Join the two dataframes (kallisto and Cell Ranger total counts) into one called "all counts". 
Then, calculate the diff_ratio: (kb_counts - cellr_count)/(kb_counts + cellr_counts), which represents the count difference ratio. 
Positive values are genes with higher counts in kallisto, negative values are genes with higher counts in Cell Ranger. 
Values equal to 1 represent genes that are not detected at all in Cell Ranger (counts = 0), 
and even if are counted only once in kallisto, would have the highest diff_ratio. 

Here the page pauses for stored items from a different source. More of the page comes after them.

(* ===== verification/Tenancy.v ===== *)
(** * Tenancy: what a request may change

    The statements and store calls of the handlers, each for one repository, and
    who may cause them: what all changes of the repository respect is respected
    by a request that writes to it, and a request that is denied write access
    changes nothing.  [Isolation] applies this to tenants and to published
    objects. *)
From S2P Require Import Prelude Digest Manifest Stream Protocol Storage Database Effects Api Sessions Uploads Locks Batch Metrics Routes Router Service.
#[local] Open Scope N_scope.

Section Tenancy.
  Context {St Json : Type} {object_store : ObjectStore St} {store_laws : ObjectStoreLaws St}
          {json : ManifestJson Json} {pg : PgText} {hex : HexCodec} {hex_laws : HexLaws}
          {hashes : Hashes} {uuid_text : UuidText} {uuid_laws : UuidTextLaws}
          {fastcdc : FastCdc} {url_lib : UrlLib} {jwt : JwtLib}
          {forgejo : ForgejoApi} {axum : Axum} {answers : Answers}.
  Implicit Types (w : World St Json) (db : Db Json).
(* ===== verification/EndToEnd.v ===== *)
(** * EndToEnd: the client's requests on the service

    The URLs that the Batch API issues and that the client extends lead, through
    [build_router], to the handlers they are meant for, with the owner, the
    repository, the object and the other arguments the client put into them.  So
    the client's uploads and downloads can be run against the service itself, as
    the [Http] of [ClientUploads]: what the client reports as done, the service
    has done. *)
From S2P Require Import Prelude Digest Manifest Stream Text Tree Protocol Agent Backend ClientUploads Storage Database Effects Api Sessions Uploads UploadSpecs Locks Batch Metrics Routes Router Gc Admin Service Errors.
#[local] Open Scope N_scope.

(** ** Interfaces *)

(** More of the [url] crate: a URL's text, the segments of its path as they are
    sent, its query, and the encoding of a segment. *)
Class UrlText {url_lib : UrlLib} := {
  url_serialize : Url → string;
  url_segments : Url → list string;
  url_query : Url → option string;
  segment_encode : string → string;
}.

(** [PathSegmentsMut] ignores the segments "." and "..". *)
Definition ordinary (segment : string) : bool :=
  negb (String.eqb segment ".") && negb (String.eqb segment "..").

Definition is_unreserved (c : Ascii.ascii) : bool :=
  let n := Ascii.N_of_ascii c in
  within 48 57 n || within 97 122 n || (n =? 45).

Class UrlTextLaws {url_lib : UrlLib} {url_text : UrlText} {axum : Axum} {uuid_text : UuidText} := {
  serialize_parse u : url_parse (url_serialize u) = Ok u;
  pop_can_be_a_base u : url_has_segments (url_pop_if_empty u) = url_has_segments u;
  extend_can_be_a_base u l : url_has_segments (url_extend u l) = url_has_segments u;
  extend_segments u l : url_has_segments u = true →
    url_segments (url_extend u l) = url_segments u ++ (segment_encode <$> filter (λ s, ordinary s = true) l);
  decode_encode s : percent_decode (segment_encode s) = Some s;
  encode_unreserved s : string_forallb is_unreserved s = true → segment_encode s = s;
  parse_display u : uuid_parse (uuid_display u) = Some u;
}.
(** Every output of [_clean_text] has the clean form. *)
Lemma _clean_text_form : forall x, clean_form (_clean_text x).
Proof.
  intros [|c0 x]; [repeat split; constructor|].
  unfold _clean_text. set (s := c0 :: x).
  pose proof (settled_after_special s) as H2.
  rewrite (newline_runs_fixed _ H2).
  apply strip_clean_form.
  - apply re_sub_runs_Forall; [apply settled_space | exact H2].
  - eapply no_adjacent_weaken; [|apply re_sub_runs_no_adjacent].
    assert (H4 : Forall settled
                   (re_sub_runs (Ascii.eqb space) space
                      (re_sub_each special space (re_sub_runs isspace space s))))
      by (apply re_sub_runs_Forall; [apply settled_space | exact H2]).
    rewrite Forall_forall in H4. intros c Hc Hsp.
    rewrite (settled_isspace c (H4 c Hc) Hsp). reflexivity.
Qed.

(** A string of the clean form is a fixed point of [_clean_text]. *)
Lemma clean_form_fixed : forall r, clean_form r -> _clean_text r = r.
Proof.
  intros r (Hs & Hadj & Hl & Hr).
  destruct r as [|c0 r]; [reflexivity|].
  unfold _clean_text. set (s := c0 :: r) in *.
  assert (Hin : forall c, In c s -> settled c) by (apply Forall_forall; exact Hs).
  assert (E1 : re_sub_runs isspace space s = s).
  { apply re_sub_runs_fixed; [|exact Hadj].
    intros c Hc Hsp. apply settled_isspace; auto. }
  rewrite E1.
  assert (E2 : re_sub_each special space s = s).
  { unfold re_sub_each. rewrite <- (map_id s) at 2. apply map_ext_in.
    intros c Hc. rewrite (settled_not_special c (Hin c Hc)). reflexivity. }
  rewrite E2, (newline_runs_fixed _ Hs).
  assert (E4 : re_sub_runs (Ascii.eqb space) space s = s).
  { apply re_sub_runs_fixed.
    - intros c _ E. apply Ascii.eqb_eq in E; auto.
    - eapply no_adjacent_weaken; [|exact Hadj].
      intros c _ E. apply Ascii.eqb_eq in E; subst c; reflexivity. }
  rewrite E4. unfold strip. rewrite Hl. exact Hr.
Qed.

(** C8. Text cleaning is idempotent: for every input string [x],
    [_clean_text (_clean_text x)] equals [_clean_text x]. *)
Theorem _clean_text_idempotent : forall x : str,
  _clean_text (_clean_text x) = _clean_text x.
Proof. intros x. apply clean_form_fixed, _clean_text_form. Qed.

End CleanText.

(** * [rag/document_processor.py]: chunking *)

Module Chunking.
Import Py DocumentProcessor PyFacts Scenario.

(** Every chunk that [chunk_body] hands to the loop is stripped. *)
Lemma chunk_body_stripped : forall text chunk_size chunk_overlap start chunk start',
  chunk_body text chunk_size chunk_overlap start = Some (chunk, start') ->
  strip chunk = chunk.
Proof.
  intros text cs ov start chunk start' H. unfold chunk_body in H.
  destruct (if start + cs <? len text then _ else _) as [[i|]|];
    inversion H; subst; apply strip_idempotent.
Qed.

Lemma chunk_loop_stripped : forall fuel text chunk_size chunk_overlap start chunks result,
  Forall (fun c => strip c = c) chunks ->
  chunk_loop fuel text chunk_size chunk_overlap start chunks = Returned result ->
  Forall (fun c => strip c = c) result.
Proof.
  induction fuel as [|fuel IH]; intros text cs ov start chunks result Hc H;
    [discriminate|].
  cbn [chunk_loop] in H.
  destruct (start <? len text); [|inversion H; subst; exact Hc].
  destruct (chunk_body text cs ov start) as [[chunk start']|] eqn:E; [|discriminate].
  assert (Hc' : Forall (fun c => strip c = c) (chunks ++ [chunk])).
  { apply Forall_app; split; [exact Hc|].
    constructor; [eapply chunk_body_stripped; exact E | constructor]. }
  destruct (start' >=? len text); [inversion H; subst; exact Hc'|].
  eapply IH; [exact Hc' | exact H].
Qed.

(** Whatever [chunk_text] returns, each chunk is free of leading and
    trailing whitespace. *)
Lemma chunk_text_stripped : forall settings fuel text chunk_size chunk_overlap chunks,
  chunk_text settings fuel text chunk_size chunk_overlap = Returned chunks ->
  Forall (fun c => strip c = c) chunks.
Proof.
  intros settings fuel text cs ov chunks H. unfold chunk_text in H.
  destruct text as [|c0 text]; [inversion H; constructor|].
  eapply chunk_loop_stripped; [constructor | exact H].
Qed.

Lemma stalling_step :
  chunk_body stalling_text 10 9 0 = Some (lit "aaaaaaaa.", 0).
Proof. vm_compute. reflexivity. Qed.

Lemma stalling_loop : forall fuel chunks,
  chunk_loop fuel stalling_text 10 9 0 chunks = OutOfFuel.
Proof.
  induction fuel as [|fuel IH]; intros chunks; [reflexivity|].
  cbn [chunk_loop]. rewrite stalling_step.
  change (0 <? len stalling_text) with true.
  change (0 >=? len stalling_text) with false.
  cbv iota. apply IH.
Qed.

(** C3 (fails in the code). With [chunk_size = 10] and [chunk_overlap = 9]
    on a 20-character text whose ninth character is a full stop, the
    iteration that pulls the chunk end back to the break point leaves the
    window start at 0, and [chunk_text] returns for no amount of fuel: the
    loop does not terminate. *)
Theorem chunk_text_break_point_stalls : forall settings fuel,
  chunk_body stalling_text 10 9 0 = Some (lit "aaaaaaaa.", 0) /\
  chunk_text settings fuel stalling_text (Some 10) (Some 9) = OutOfFuel.
Proof.
  intros settings fuel. split; [apply stalling_step|].
  unfold chunk_text.
  change stalling_text with ("a"%char :: tl stalling_text) at 1.
  cbv iota. apply stalling_loop.
Qed.

(** C7 (fails in the code). On the text ["a     b"] with [chunk_size = 3]
    and [chunk_overlap = 1] the second window holds whitespace only; its
    chunk is stripped to the empty string and appended all the same, so the
    returned sequence contains an empty chunk. *)
Theorem chunk_text_keeps_empty_chunk : forall settings,
  chunk_text settings 4 (lit "a     b") (Some 3) (Some 1)
  = Returned [lit "a"; []; lit "b"; lit "b"].
Proof. intros settings. vm_compute. reflexivity. Qed.

End Chunking.

(** * Dictionaries and names *)

Module DictFacts.

Section Dict.

Variable V : Type.

Lemma get_set_same : forall (d : PyDict.t V) k v, PyDict.get (PyDict.set d k v) k = Some v.
Proof.
  induction d as [|[k' v'] d IH]; intros k v; simpl.
  - rewrite String.eqb_refl; reflexivity.
  - destruct (String.eqb k' k) eqn:E; simpl; rewrite E; auto.
Qed.

Lemma get_set_other : forall (d : PyDict.t V) k k' v,
  k <> k' -> PyDict.get (PyDict.set d k v) k' = PyDict.get d k'.
Proof.
  induction d as [|[k0 v0] d IH]; intros k k' v Hne; simpl.
  - destruct (String.eqb k k') eqn:E; [apply String.eqb_eq in E; contradiction | reflexivity].
  - destruct (String.eqb k0 k) eqn:E; simpl.
    + apply String.eqb_eq in E; subst k0.
      destruct (String.eqb k k') eqn:E'; [apply String.eqb_eq in E'; contradiction | reflexivity].
    + destruct (String.eqb k0 k'); auto.
Qed.

Lemma get_none_not_in : forall (d : PyDict.t V) k,
  PyDict.get d k = None -> ~ In k (map fst d).
Proof.
  induction d as [|[k' v'] d IH]; intros k H; simpl; [tauto|].
  simpl in H. destruct (String.eqb k' k) eqn:E; [discriminate|].
  apply String.eqb_neq in E. intros [?|?]; [contradiction | eapply IH; eauto].
Qed.

End Dict.

Lemma str_of_nat_inj : forall n m, Py.str_of_nat n = Py.str_of_nat m -> n = m.
Proof.
  intros n m H. unfold Py.str_of_nat in H.
  assert (Hn : forall k, Nat.to_uint k <> Decimal.Nil).
  { intros k. rewrite <- (DecimalNat.Unsigned.of_to k) at 1.
    rewrite DecimalNat.Unsigned.to_of. apply DecimalFacts.unorm_nonnil. }
  apply DecimalNat.Unsigned.to_uint_inj.
  pose proof (NilZero.usu _ (Hn n)) as E1.
  pose proof (NilZero.usu _ (Hn m)) as E2.
  rewrite H in E1. congruence.
Qed.

Lemma chunk_name_inj : forall i j,
  0 <= i -> 0 <= j -> VectorStore.chunk_name i = VectorStore.chunk_name j -> i = j.
Proof.
  intros i j Hi Hj H. unfold VectorStore.chunk_name, Py.str_of_int in H.
  destruct (i <? 0) eqn:Ei; [apply Z.ltb_lt in Ei; lia|].
  destruct (j <? 0) eqn:Ej; [apply Z.ltb_lt in Ej; lia|].
  simpl in H. injection H as H. apply str_of_nat_inj in H.
  apply Z2Nat.inj; assumption.
Qed.

End DictFacts.

(** * [rag/vector_store.py]: adding a batch *)

Module AddDocuments.
Import VectorStore Batch Scenario DictFacts.

Lemma np_array_float32_rows : forall (rows : list vector) n,
  forallb (fun r => Z.of_nat (length r) =? n) rows = true ->
  np_array_float32 rows = Some (map (map to_float32) rows).
Proof.
  intros rows n H. destruct rows as [|r rows]; [reflexivity|].
  unfold np_array_float32.
  replace (forallb (fun r' => Nat.eqb (length r') (length r)) (r :: rows)) with true;
    [reflexivity|].
  symmetry. rewrite forallb_forall in *. intros x Hx. apply Nat.eqb_eq.
  pose proof (H x Hx) as H1. pose proof (H r (or_introl eq_refl)) as H2.
  apply Z.eqb_eq in H1, H2. lia.
Qed.

Lemma dimension_after_rounding : forall (rows : list vector) n,
  forallb (fun r => Z.of_nat (length r) =? n) (map (map to_float32) rows)
  = forallb (fun r => Z.of_nat (length r) =? n) rows.
Proof.
  induction rows as [|r rows IH]; intros n; simpl; [reflexivity|].
  rewrite length_map, IH; reflexivity.
Qed.

(** A batch that fails a check leaves the store as it was. *)
Lemma rejected_batch_unchanged : forall self documents embeddings document_id,
  batch_accepted self documents embeddings = false ->
  add_documents_with_embeddings self documents embeddings document_id = (self, false).
Proof.
  intros self documents embeddings document_id H.
  unfold add_documents_with_embeddings, batch_accepted in *.
  destruct documents as [|doc documents]; [reflexivity|].
  destruct embeddings as [|e embeddings]; [reflexivity|].
  cbn [length Nat.eqb negb andb] in H.
  destruct (Nat.eqb (length (doc :: documents)) (length (e :: embeddings))) eqn:El;
    [|reflexivity].
  cbn [negb]. cbv iota. simpl in El. rewrite El in H. cbn [andb] in H.
  destruct (np_array_float32 (e :: embeddings)) as [rows|] eqn:En; [|reflexivity].
  assert (rows = map (map to_float32) (e :: embeddings)).
  { unfold np_array_float32 in En.
    match type of En with (if ?b then _ else _) = _ => destruct b end; congruence. }
  subst rows. unfold index_add.
  rewrite dimension_after_rounding, H. reflexivity.
Qed.

Section Loop.

Variable document_id : option string.

Lemma store_documents_flag : forall pairs n ds ms,
  snd (store_documents pairs document_id n ds ms) = true <->
  Forall (fun p : document * vector => well_formed (fst p)) pairs.
Proof.
  induction pairs as [|[doc e] pairs IH]; intros n ds ms; simpl.
  - split; auto.
  - unfold well_formed at 1.
    destruct (content doc) as [c|] eqn:Ec; simpl.
    + destruct (metadata doc) as [m|] eqn:Em; simpl.
      * rewrite IH. split; intros H.
        -- constructor; [simpl; rewrite Ec, Em; split; discriminate | exact H].
        -- inversion H; assumption.
      * split; [discriminate|]. intros H; inversion H as [|? ? [_ Hm] _].
        simpl in Hm; rewrite Em in Hm; contradiction.
    + split; [discriminate|]. intros H; inversion H as [|? ? [Hc _] _].
      simpl in Hc; rewrite Ec in Hc; contradiction.
Qed.

(** The loop writes under the names of the positions it visits only. *)
Lemma store_documents_frame : forall pairs n ds ms k,
  (forall j, n <= j -> k <> chunk_name j) ->
  let r := store_documents pairs document_id n ds ms in
  PyDict.get (fst (fst r)) k = PyDict.get ds k /\
  PyDict.get (snd (fst r)) k = PyDict.get ms k.
Proof.
  induction pairs as [|[doc e] pairs IH]; intros n ds ms k Hk; simpl; [auto|].
  assert (Hn : chunk_name n <> k) by (intros E; apply (Hk n); [lia | auto]).
  destruct (content doc) as [c|]; simpl; [|auto].
  destruct (metadata doc) as [m|]; simpl.
  - destruct (IH (n + 1) (PyDict.set ds (chunk_name n) c)
                (PyDict.set ms (chunk_name n) (chunk_metadata m document_id n)) k)
      as [H1 H2]; [intros j Hj; apply Hk; lia|].
    rewrite H1, H2, !get_set_other by assumption. auto.
  - rewrite get_set_other by assumption. auto.
Qed.

(** When the loop completes, position [i] of the batch is stored under the
    name of [n + i], with the three fields stamped on its metadata. *)
Lemma store_documents_stored : forall pairs n ds ms i p,
  0 <= n ->
  snd (store_documents pairs document_id n ds ms) = true ->
  nth_error pairs i = Some p ->
  let r := store_documents pairs document_id n ds ms in
  PyDict.get (fst (fst r)) (chunk_name (n + Z.of_nat i)) = content (fst p) /\
  PyDict.get (snd (fst r)) (chunk_name (n + Z.of_nat i))
  = option_map (fun m => chunk_metadata m document_id (n + Z.of_nat i)) (metadata (fst p)).
Proof.
  induction pairs as [|[doc e] pairs IH]; intros n ds ms i p Hn Hok Hi;
    [destruct i; discriminate|].
  simpl in Hok |- *.
  destruct (content doc) as [c|] eqn:Ec; [|discriminate].
  destruct (metadata doc) as [m|] eqn:Em; [|discriminate].
  destruct i as [|i].
  - injection Hi as <-. simpl fst. rewrite Z.add_0_r, Ec, Em. simpl.
    destruct (store_documents_frame pairs (n + 1)
                (PyDict.set ds (chunk_name n) c)
                (PyDict.set ms (chunk_name n) (chunk_metadata m document_id n))
                (chunk_name n)) as [H1 H2].
    { intros j Hj E. apply chunk_name_inj in E; lia. }
    rewrite H1, H2, !get_set_same. auto.
  - replace (n + Z.of_nat (S i)) with ((n + 1) + Z.of_nat i) by lia.
    apply IH; [lia | exact Hok | exact Hi].
Qed.

End Loop.

Lemma combine_well_formed : forall (documents : list document) (embeddings : list vector),
  length documents = length embeddings ->
  (Forall (fun p : document * vector => well_formed (fst p)) (combine documents embeddings)
   <-> Forall well_formed documents).
Proof.
  intros documents.
  induction documents as [|doc documents IH]; intros [|e embeddings] Hl;
    try discriminate; simpl.
  - split; constructor.
  - injection Hl as Hl. specialize (IH embeddings Hl).
    split; intros H; inversion H; subst; constructor; auto; apply IH; auto.
Qed.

Similarly, values equal to -1 represent genes that are not detected at all in kallisto (counts = 0),
and even if are counted only once in Cell Ranger, would have the lowest diff_ratio.
We will remove those cases (diff_ratio=1 or diff_ratio=-1) later, in order to represent only genes truly detected with a reasonable number of counts.
For some genes that are not detected at all in one data set, the count value is "NA". Those genes, even if are highly counted in one dataset, will not have a diff_ratio value, but a "NA" instead. We will add the genes with the highest counts in one dataset, and "NA" in the other, for the downstream analyses as well, as those represent true diff_ratio cases, even though the "NA" might prevent them from passing the threshold.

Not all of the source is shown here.